* _Required action_: Once you find the line containing "Lemma two_entry_cache_inv : cache_inv" in the data below, copy it and each following line exactly, up to and including the line containing "is_Some (cache two_entry_cache !! victim)", and nothing else.

* _Supplied records_:
(** Claim C10.  With [max_retries = 0] the operation is never called and
    nothing is raised: the function falls off its end and so returns
    [None]; the metrics stored under the operation id record no retry,
    no success and no error. *)
Theorem no_attempt_without_retries {V : Type} (cfg : RetryConfig)
  (operation : nat -> outcome V)
  (operation_metrics : gmap string OperationMetrics)
  (operation_id : string) (t_start t_end : Z) :
  max_retries cfg = 0 ->
  execute_with_recovery cfg operation operation_metrics operation_id
    t_start t_end
  = (ReturnedNone,
     <[operation_id :=
         {| start_time := t_start; end_time := Some t_end; retries := 0;
            success := false; error := None |}]> operation_metrics,
     []).
Proof.
  intros H. unfold execute_with_recovery. rewrite H. reflexivity.
Qed.

Lemma no_attempt_without_retries_witness :
  execute_with_recovery no_retries fails_twice ∅ "op1" 0 5
  = (ReturnedNone,
     <["op1" :=
         {| start_time := 0; end_time := Some 5; retries := 0;
            success := false; error := None |}]> ∅,
     []).
Proof.
  apply (no_attempt_without_retries no_retries fails_twice ∅ "op1" 0 5).
  reflexivity.
Defined.

(** *** The cache *)

Lemma list_remove_spec (x : string) (l u : list string) :
  NoDup l -> list_remove x l = Some u ->
(x ∉ u) /\ NoDup u /\ (forall y, y ∈ l <-> y = x \/ y ∈ u) /\
  (forall y, head l = Some y -> y <> x -> head u = Some y).
Proof.
  revert u. induction l as [|z l IH]; intros u Hnd; cbn [list_remove];
    [discriminate|].
  apply NoDup_cons in Hnd as [Hz Hnd].
  destruct (decide (x = z)) as [->|Hne].
  - intros [= <-]. repeat split; auto.
    + intros Hy. apply elem_of_cons in Hy. tauto.
    + intros [->|Hy]; [left|right]; auto.
    + cbn. intros y [= ->] Hy. congruence.
  - destruct (list_remove x l) as [r|] eqn:Er; [|discriminate].
    intros [= <-]. destruct (IH r Hnd eq_refl) as (H1 & H2 & H3 & _).
    repeat split.
    + intros Hx. apply elem_of_cons in Hx as [Hx|Hx]; [congruence|auto].
    + apply NoDup_cons. split; [|exact H2].
      intros Hz'. apply Hz. apply H3. now right.
    + intros Hy. apply elem_of_cons in Hy as [->|Hy].
      * right. left.
      * apply H3 in Hy as [->|Hy]; [now left|right; now right].
    + intros [->|Hy].
      * right. apply H3. now left.
      * apply elem_of_cons in Hy as [->|Hy]; [left|right; apply H3; now right].
    + cbn. intros y [= ->] _. reflexivity.
Qed.

Lemma list_remove_is_Some (x : string) (l : list string) :
  x ∈ l -> exists u, list_remove x l = Some u.
Proof.
  induction l as [|z l IH]; intros Hx; [now apply elem_of_nil in Hx|].
  cbn [list_remove]. destruct (decide (x = z)); [eauto|].
  apply elem_of_cons in Hx as [Hx|Hx]; [congruence|].
  destruct (IH Hx) as [u ->]. eauto.
Qed.

Lemma cache_inv_elem {V} (c : LRUCache V) (k : string) :
  cache_inv c -> (k ∈ usage c <-> is_Some (cache c !! k)).
Proof.
  intros [_ Hdom]. rewrite <- elem_of_dom, Hdom. now rewrite elem_of_list_to_set.
Qed.

(** The invariant holds of an empty cache and is kept by [get] and
    [__setitem__]. *)
Lemma cache_inv_empty {V} (n : Z) :
  cache_inv ({| capacity := n; cache := ∅; usage := [] |} : LRUCache V).
Proof. split; [constructor|]. cbn. now rewrite dom_empty_L. Qed.

Lemma cache_inv_get {V} (key : string) (c c' : LRUCache V)
  (r : option (CacheEntry V)) :
  cache_inv c -> LRUCache_get key c = inr (r, c') -> cache_inv c'.
Proof.
  intros [Hnd Hdom]. unfold LRUCache_get.
  destruct (cache c !! key) as [entry|]; [|now intros [= <- <-]].
  destruct (list_remove key (usage c)) as [u|] eqn:Eu; [|discriminate].
  intros [= <- <-].
  destruct (list_remove_spec key (usage c) u Hnd Eu) as (Hk & Hu & Hmem & _).
  split; cbn [usage cache].
  - apply NoDup_app. repeat split; [exact Hu| |apply NoDup_singleton].
    intros y Hy Hy'. apply list_elem_of_singleton in Hy'. now subst.
  - rewrite Hdom. apply set_eq. intros y.
    rewrite !elem_of_list_to_set, elem_of_app, list_elem_of_singleton, Hmem.
    tauto.
Qed.

Lemma cache_inv_setitem {V} (key : string) (value : CacheEntry V)
  (c c' : LRUCache V) :
  cache_inv c -> LRUCache_setitem key value c = inr c' -> cache_inv c'.
Proof.
  intros Hinv. pose proof Hinv as [Hnd Hdom]. unfold LRUCache_setitem.
  destruct (cache c !! key) as [old|] eqn:Ek.
  - destruct (list_remove key (usage c)) as [u|] eqn:Eu; [|discriminate].
    intros [= <-].
    destruct (list_remove_spec key (usage c) u Hnd Eu) as (Hk & Hu & Hmem & _).
    split; cbn [usage cache].
    + apply NoDup_app. repeat split; [exact Hu| |apply NoDup_singleton].
      intros y Hy Hy'. apply list_elem_of_singleton in Hy'. now subst.
    + rewrite dom_insert_L, Hdom. apply set_eq. intros y.
      rewrite elem_of_union, elem_of_singleton, !elem_of_list_to_set,
        elem_of_app, list_elem_of_singleton, Hmem. tauto.
  - assert (Hkey : key ∉ usage c).
    { intros Hin. apply (cache_inv_elem c key Hinv) in Hin.
      rewrite Ek in Hin. now destruct Hin. }
    destruct (_ >=? _).
    + destruct (usage c) as [|oldest u] eqn:Eu; [discriminate|].
      destruct (cache c !! oldest); [|discriminate]. intros [= <-].
      apply NoDup_cons in Hnd as [Ho Hu].
      split; cbn [usage cache].
      * apply NoDup_app. repeat split; [exact Hu| |apply NoDup_singleton].
        intros y Hy Hy'. apply list_elem_of_singleton in Hy'. subst y.
        apply Hkey. now right.
      * rewrite dom_insert_L, dom_delete_L, Hdom. apply set_eq. intros y.
        rewrite elem_of_union, elem_of_singleton, elem_of_difference,
          elem_of_singleton, !elem_of_list_to_set, elem_of_app,
          list_elem_of_singleton, elem_of_cons.
        split.
        -- intros [Hy|[Hy Hne]]; [now right|].
           destruct Hy as [Hy|Hy]; [congruence|now left].
        -- intros [Hy|Hy]; [|now left]. right. split; [now right|].
           intros Heq. subst y. contradiction.
    + intros [= <-]. split; cbn [usage cache].
      * apply NoDup_app. repeat split; [exact Hnd| |apply NoDup_singleton].
        intros y Hy Hy'. apply list_elem_of_singleton in Hy'. now subst.
      * rewrite dom_insert_L, Hdom. apply set_eq. intros y.
        rewrite elem_of_union, elem_of_singleton, !elem_of_list_to_set,
          elem_of_app, list_elem_of_singleton. tauto.
Qed.

(** Claim C9 (as amended).  Let [k] be cached with an expired entry.
    Then [get_cached_layout k] returns [None], leaves the entries as
    they are and moves [k] to the end of the recency list, the keys
    before it keeping their order.  When the next [cache_layout] of a
    new key finds the cache full, it evicts the key at the head of that
    list and no other.  If another key is cached, the evicted key is the
    least recently used of the other keys, and the expired entry of [k]
    stays; if [k] is the only cached key, the evicted key is [k]. *)
Theorem expired_lookup_refreshes_recency {V : Type} (c : LRUCache V)
  (k new_id : string) (e : CacheEntry V) (now : Z)
  (new_data : V) (new_ttl now' : Z) :
  cache_inv c ->
  cache c !! k = Some e -> _is_expired e now = true ->
  cache c !! new_id = None ->
  capacity c <= Z.of_nat (size (cache c)) ->
  exists c1 c2 victim others,
    get_cached_layout k now c = inr (None, c1) /\
    cache c1 = cache c /\
    list_remove k (usage c) = Some others /\ usage c1 = others ++ [k] /\
    head (usage c1) = Some victim /\ is_Some (cache c !! victim) /\
    cache_layout new_id new_data new_ttl now' c1 = inr c2 /\
    cache c2 !! victim = None /\
    (forall j, j <> victim -> j <> new_id -> cache c2 !! j = cache c !! j) /\
    (forall other_key,
       other_key <> k -> is_Some (cache c !! other_key) ->
       head others = Some victim /\ victim <> k /\ cache c2 !! k = Some e) /\
    ((forall other_key, is_Some (cache c !! other_key) -> other_key = k) ->
     victim = k /\ cache c2 !! k = None).
Proof.
  intros Hinv Hk Hexp Hnew Hfull.
  pose proof Hinv as [Hnd _].
  assert (Hku : k ∈ usage c) by (apply (cache_inv_elem c k Hinv); eauto).
  destruct (list_remove_is_Some k (usage c) Hku) as [u Hu].
  destruct (list_remove_spec k (usage c) u Hnd Hu) as (Hk' & Hndu & Hmem & _).
  assert (Hnk : new_id <> k) by (intros ->; congruence).
  set (c1 := {| capacity := capacity c; cache := cache c;
                usage := u ++ [k] |}).
  assert (Hget : get_cached_layout k now c = inr (None, c1)).
  { unfold get_cached_layout, LRUCache_get. rewrite Hk, Hu, Hexp. reflexivity. }
  destruct u as [|victim u'].
  - (* [k] is the only key *)
    assert (Honly : forall j, is_Some (cache c !! j) -> j = k).
    { intros j Hj. apply (cache_inv_elem c j Hinv) in Hj.
      apply Hmem in Hj as [?|Hj]; [assumption|]. now apply elem_of_nil in Hj. }
    exists c1.
    exists {| capacity := capacity c;
              cache := <[new_id := {| data := new_data; timestamp := now';
                                      ttl := new_ttl |}]>
                       (delete k (cache c));
              usage := [] ++ [new_id] |}.
    exists k, [].
    split; [exact Hget|]. split; [reflexivity|]. split; [exact Hu|].
    split; [reflexivity|]. split; [reflexivity|]. split; [eauto|].
    split.
    { unfold cache_layout, LRUCache_setitem. cbn [cache c1 usage capacity app].
      rewrite Hnew.
      destruct (Z.geb_spec (Z.of_nat (size (cache c))) (capacity c)); [|lia].
      rewrite Hk. reflexivity. }
    cbn [cache]. split.
    { rewrite lookup_insert_ne by exact Hnk. apply lookup_delete_eq. }
    split.
    { intros j Hjv Hjn. rewrite lookup_insert_ne by congruence.
      now rewrite lookup_delete_ne by congruence. }
    split.
    + intros other_key Hne Hother. exfalso. apply Hne. now apply Honly.
    + intros _. split; [reflexivity|].
      rewrite lookup_insert_ne by exact Hnk. apply lookup_delete_eq.
  - (* another key is cached *)
    assert (Hvk : victim <> k).
    { intros ->. apply Hk'. left. }
    assert (Hvc : is_Some (cache c !! victim)).
    { apply (cache_inv_elem c victim Hinv). apply Hmem. right. left. }
    assert (Hnv : new_id <> victim).
    { intros ->. rewrite Hnew in Hvc. now destruct Hvc. }
    exists c1.
    exists {| capacity := capacity c;
              cache := <[new_id := {| data := new_data; timestamp := now';
                                      ttl := new_ttl |}]>
                       (delete victim (cache c));
              usage := (u' ++ [k]) ++ [new_id] |}.
    exists victim, (victim :: u').
    split; [exact Hget|]. split; [reflexivity|]. split; [exact Hu|].
    split; [reflexivity|]. split; [reflexivity|]. split; [exact Hvc|].
    split.
    { unfold cache_layout, LRUCache_setitem. cbn [cache c1 usage capacity app].
      rewrite Hnew.
      destruct (Z.geb_spec (Z.of_nat (size (cache c))) (capacity c)); [|lia].
      destruct Hvc as [ev ->]. reflexivity. }
    cbn [cache]. split.
    { rewrite lookup_insert_ne by exact Hnv. apply lookup_delete_eq. }
    split.
    { intros j Hjv Hjn. rewrite lookup_insert_ne by congruence.
      now rewrite lookup_delete_ne by congruence. }
    split.
    + intros other_key _ _. split; [reflexivity|]. split; [exact Hvk|].
      rewrite lookup_insert_ne by exact Hnk.
      rewrite lookup_delete_ne by exact Hvk. exact Hk.
    + intros Honly. exfalso. apply Hvk. now apply Honly.
Qed.

Lemma two_entry_cache_inv : cache_inv two_entry_cache.
Proof.
  split.
  - refine (bool_decide_unpack _ _). vm_compute. exact I.
  - vm_compute. reflexivity.
Defined.

Lemma expired_lookup_refreshes_recency_witness :
  exists c1 c2 victim others,
    get_cached_layout "k" 2000000 two_entry_cache = inr (None, c1) /\
    cache c1 = cache two_entry_cache /\
    list_remove "k" (usage two_entry_cache) = Some others /\
    usage c1 = others ++ ["k"] /\
    head (usage c1) = Some victim /\
    is_Some (cache two_entry_cache !! victim) /\
    cache_layout "n" 8%nat 300 2000000 c1 = inr c2 /\
    cache c2 !! victim = None /\
    (forall j, j <> victim -> j <> "n" ->
               cache c2 !! j = cache two_entry_cache !! j) /\
    (forall other_key,
       other_key <> "k" -> is_Some (cache two_entry_cache !! other_key) ->
       head others = Some victim /\ victim <> "k" /\
       cache c2 !! "k" = Some {| data := 7%nat; timestamp := 0; ttl := 1 |}) /\
    ((forall other_key,
        is_Some (cache two_entry_cache !! other_key) -> other_key = "k") ->
     victim = "k" /\ cache c2 !! "k" = None).
Proof.
  apply (expired_lookup_refreshes_recency two_entry_cache "k" "n"
           {| data := 7%nat; timestamp := 0; ttl := 1 |} 2000000
           8%nat 300 2000000).
  - exact two_entry_cache_inv.
  - reflexivity.
  - reflexivity.
  - reflexivity.
  - vm_compute. discriminate.
Defined.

* _Output below_:
Lemma two_entry_cache_inv : cache_inv two_entry_cache.
Proof.
  split.
  - refine (bool_decide_unpack _ _). vm_compute. exact I.
  - vm_compute. reflexivity.
Defined.

Lemma expired_lookup_refreshes_recency_witness :
  exists c1 c2 victim others,
    get_cached_layout "k" 2000000 two_entry_cache = inr (None, c1) /\
    cache c1 = cache two_entry_cache /\
    list_remove "k" (usage two_entry_cache) = Some others /\
    usage c1 = others ++ ["k"] /\
    head (usage c1) = Some victim /\
    is_Some (cache two_entry_cache !! victim) /\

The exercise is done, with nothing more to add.